● **What is being asked**
Locate the word "sets" in the entries below, then gather every line that holds it.

[Source information — start]

(** The constructor of [Named], which the three subclasses call with
    their naming function ([null] for [FixedNamed]): the fields, then
    [namespace.add(this)]. *)
Definition Named_new (namespace : NsRef) (name : string) (kind : NamedKind)
    (s : Store) : NamedRef * Store :=
  let this := namedCount s in
  let h1 :=
    set_named (heap s) this
      {| namespace := namespace; name := name; kind := kind |} in
  (this, {| heap := add h1 namespace this; nsCount := nsCount s;
            namedCount := S this |}).

Definition FixedNamed_new (namespace : NsRef) (name : string) :=
  Named_new namespace name FixedNamed.

Definition SimpleNamed_new (namespace : NsRef) (name : string)
    (namingFunction : NamingFunction.t) (proposed : string) :=
  Named_new namespace name (SimpleNamed namingFunction proposed).

Definition DependencyNamed_new (namespace : NsRef) (name : string)
    (namingFunction : NamingFunction.t) (dependencies : list NamedRef)
    (proposeName : list (option string) → string) :=
  Named_new namespace name
    (DependencyNamed namingFunction dependencies proposeName).

End Build.

(** One call of a constructor, and what the builder of a forest does: a
    sequence of such calls, each on objects that exist. *)
Inductive Construction :=
  | NewNamespace (name : string) (parent : option NsRef)
      (forbidden : list NsRef)
  | NewFixedNamed (ns : NsRef) (name : string)
  | NewSimpleNamed (ns : NsRef) (name : string)
      (namingFunction : NamingFunction.t) (proposed : string)
  | NewDependencyNamed (ns : NsRef) (name : string)
      (namingFunction : NamingFunction.t) (dependencies : list NamedRef)
      (proposeName : list (option string) → string).

Definition construct (c : Construction) (s : Store) : Store :=
  match c with
  | NewNamespace name parent forbidden =>
      (Build.Namespace_new name parent forbidden s).2
  | NewFixedNamed ns name => (Build.FixedNamed_new ns name s).2
  | NewSimpleNamed ns name f proposed =>
      (Build.SimpleNamed_new ns name f proposed s).2
  | NewDependencyNamed ns name f deps g =>
      (Build.DependencyNamed_new ns name f deps g s).2
  end.

(** The arguments of a call are objects created before it; a forbidden
    set has no repeated element. *)
Definition constructible (s : Store) (c : Construction) : Prop :=
  match c with
  | NewNamespace _ parent forbidden =>
      (∀ p, parent = Some p → p < nsCount s)
      ∧ Forall (λ f, f < nsCount s) forbidden ∧ NoDup forbidden
  | NewFixedNamed ns _ => ns < nsCount s
  | NewSimpleNamed ns _ _ _ => ns < nsCount s
  | NewDependencyNamed ns _ _ deps _ =>
      ns < nsCount s ∧ Forall (λ d, d < namedCount s) deps
  end.

Inductive built : Store → Prop :=
  | built_empty : built emptyStore
  | built_construct s c :
      built s → constructible s c → built (construct c s).

(** What the constructors keep true of the store: the objects not yet
    created are untouched; the children of a namespace are the namespaces
    created with it as parent, each after it; the ordered sets have no
    repeated element; the members of a namespace are the [Named]s created
    in it; and dependencies and forbidden namespaces are older than the
    object that refers to them. *)
Definition store_ok (s : Store) : Prop :=
  (∀ i, nsCount s ≤ i → ns_at (heap s) i = unusedNamespace)
  ∧ (∀ n, namedCount s ≤ n → named_at (heap s) n = unusedNamed)
  ∧ (∀ p c, c ∈ children (heap s) p ↔
            c < nsCount s ∧ _parent (ns_at (heap s) c) = Some p)
  ∧ (∀ c p, _parent (ns_at (heap s) c) = Some p → p < c)
  ∧ (∀ ns, NoDup (children (heap s) ns) ∧ NoDup (members (heap s) ns)
           ∧ NoDup (forbidden (ns_at (heap s) ns)))
  ∧ (∀ n ns, n ∈ members (heap s) ns ↔
             n < namedCount s ∧ namespace (named_at (heap s) n) = ns)
  ∧ (∀ n, n < namedCount s → namespace (named_at (heap s) n) < nsCount s)
  ∧ (∀ n d, d ∈ dependencies (heap s) n → d < n)
  ∧ (∀ ns f, f ∈ forbidden (ns_at (heap s) ns) → f < ns).

(** A [Named] depends on another one when a chain of [dependencies]
    leads from the first to the second. *)
Definition depends_on (h : Heap) : relation NamedRef :=
  tc (λ n d, d ∈ dependencies h n).

(** A forest as the C# renderer builds it: the namespace of keywords with
    a fixed name, the global namespace that forbids it with a top-level
    name and the name of its class, and the namespace of a class with a
    property. *)
Definition renderer_store : Store :=
  construct (NewSimpleNamed 2 "id" counting "Id")
    (construct (NewNamespace "TopLevel" (Some 1) [])
       (construct
          (NewDependencyNamed 1 "TopLevel" counting [1]
             (λ nms, match nms with [Some top] => top | _ => "" end))
          (construct (NewSimpleNamed 1 "TopLevel" counting "TopLevel")
             (construct (NewNamespace "global" None [0])
                (construct (NewFixedNamed 0 "QuickType")
                   (construct (NewNamespace "keywords" None [])
                      emptyStore)))))).

(** ** Nullable unions of the C# renderer *)

(** [nullableFromUnion(t)] on the members of the union; [isNull] is the
    test of the type graph.  [null] is [None]. *)
Definition nullableFromUnion {T : Type} (isNull : T → bool) (members : list T)
  : option T :=
  if negb (existsb isNull members) then None
  else
    let nonNulls := List.filter (λ m, negb (isNull m)) members in
    if decide (length nonNulls ≠ 1) then None
    else head nonNulls.


(** * Properties *)

(** ** Ordered sets *)

Section OrderedSetFacts.
Context {A : Type} `{EqDecision A}.

Lemma elem_of_add (s : list A) (x y : A) :
  y ∈ Immutable.add s x ↔ y ∈ s ∨ y = x.
Proof.
  unfold Immutable.add. case_decide.
  - split; [auto|]. intros [?| ->]; done.
  - rewrite elem_of_app, list_elem_of_singleton. done.
Qed.

Lemma elem_of_foldl_add (l s : list A) (y : A) :
  y ∈ foldl Immutable.add s l ↔ y ∈ s ∨ y ∈ l.
Proof.
  revert s. induction l as [|x l IH]; intros s; simpl.
  - rewrite elem_of_nil. tauto.
  - rewrite IH, elem_of_add, elem_of_cons. tauto.
Qed.

Lemma elem_of_toOrderedSet (l : list A) (y : A) :
  y ∈ Immutable.toOrderedSet l ↔ y ∈ l.
Proof.
  unfold Immutable.toOrderedSet. rewrite elem_of_foldl_add, elem_of_nil. tauto.
Qed.

Lemma elem_of_union (iters : list (list A)) (s : list A) (y : A) :
  y ∈ Immutable.union s iters ↔ y ∈ s ∨ ∃ it, it ∈ iters ∧ y ∈ it.
Proof.
  unfold Immutable.union. revert s.
  induction iters as [|it iters IH]; intros s; simpl.
  - split; [auto|]. intros [?|(it & []%elem_of_nil & _)]. done.
  - rewrite IH, elem_of_foldl_add. split.
    + intros [[?|?]|(it' & ? & ?)]; [by left|right..].
      * exists it. split; [left|done].
      * exists it'. split; [by right|done].
    + intros [?|(it' & [->|?]%elem_of_cons & ?)]; eauto.
Qed.

(** Adding elements that are new and distinct appends them. *)
Lemma foldl_add_fresh (l s : list A) :
  NoDup (s ++ l) → foldl Immutable.add s l = s ++ l.
Proof.
  revert s. induction l as [|x l IH]; intros s Hnd; simpl.
  - by rewrite app_nil_r.
  - assert (x ∉ s) as Hx.
    { apply NoDup_app in Hnd as (_ & Hd & _). intros Hin. apply (Hd x Hin). left. }
    unfold Immutable.add at 2. rewrite decide_False by done.
    rewrite IH; rewrite <- app_assoc; done.
Qed.

Lemma toOrderedSet_NoDup (l : list A) : NoDup l → Immutable.toOrderedSet l = l.
Proof. intros Hl. unfold Immutable.toOrderedSet. by rewrite foldl_add_fresh. Qed.

Lemma foldl_add_length (l s : list A) :
  length (foldl Immutable.add s l) ≤ length s + length l.
Proof.
  revert s. induction l as [|x l IH]; intros s; simpl; [lia|].
  etrans; [apply IH|]. unfold Immutable.add. case_decide; [lia|].
  rewrite length_app. simpl. lia.
Qed.

(** A collection with a repeated element loses elements when it is turned
    into an ordered set. *)
Lemma foldl_add_length_dup (l s : list A) :
  NoDup s → ¬ NoDup (s ++ l) →
  length (foldl Immutable.add s l) < length s + length l.
Proof.
  revert s. induction l as [|x l IH]; intros s Hs Hdup; simpl.
  - by rewrite app_nil_r in Hdup.
  - unfold Immutable.add at 2. case_decide as Hx.
    + pose proof (foldl_add_length l s). lia.
    + replace (length s + S (length l)) with (length (s ++ [x]) + length l)
        by (rewrite length_app; simpl; lia).
      apply IH.
      * apply NoDup_app. split_and!; [done| |apply NoDup_singleton].
        intros y Hy ->%list_elem_of_singleton. done.
      * by rewrite <-app_assoc.
Qed.

Lemma toOrderedSet_length_dup (l : list A) :
  ¬ NoDup l → length (Immutable.toOrderedSet l) < length l.
Proof.
  intros Hdup. unfold Immutable.toOrderedSet.
  apply (foldl_add_length_dup l []); [apply NoDup_nil_2|done].
Qed.
End OrderedSetFacts.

[Source information — finish]

● **Response to the exercise**
    created with it as parent, each after it; the ordered sets have no
(** ** Ordered sets *)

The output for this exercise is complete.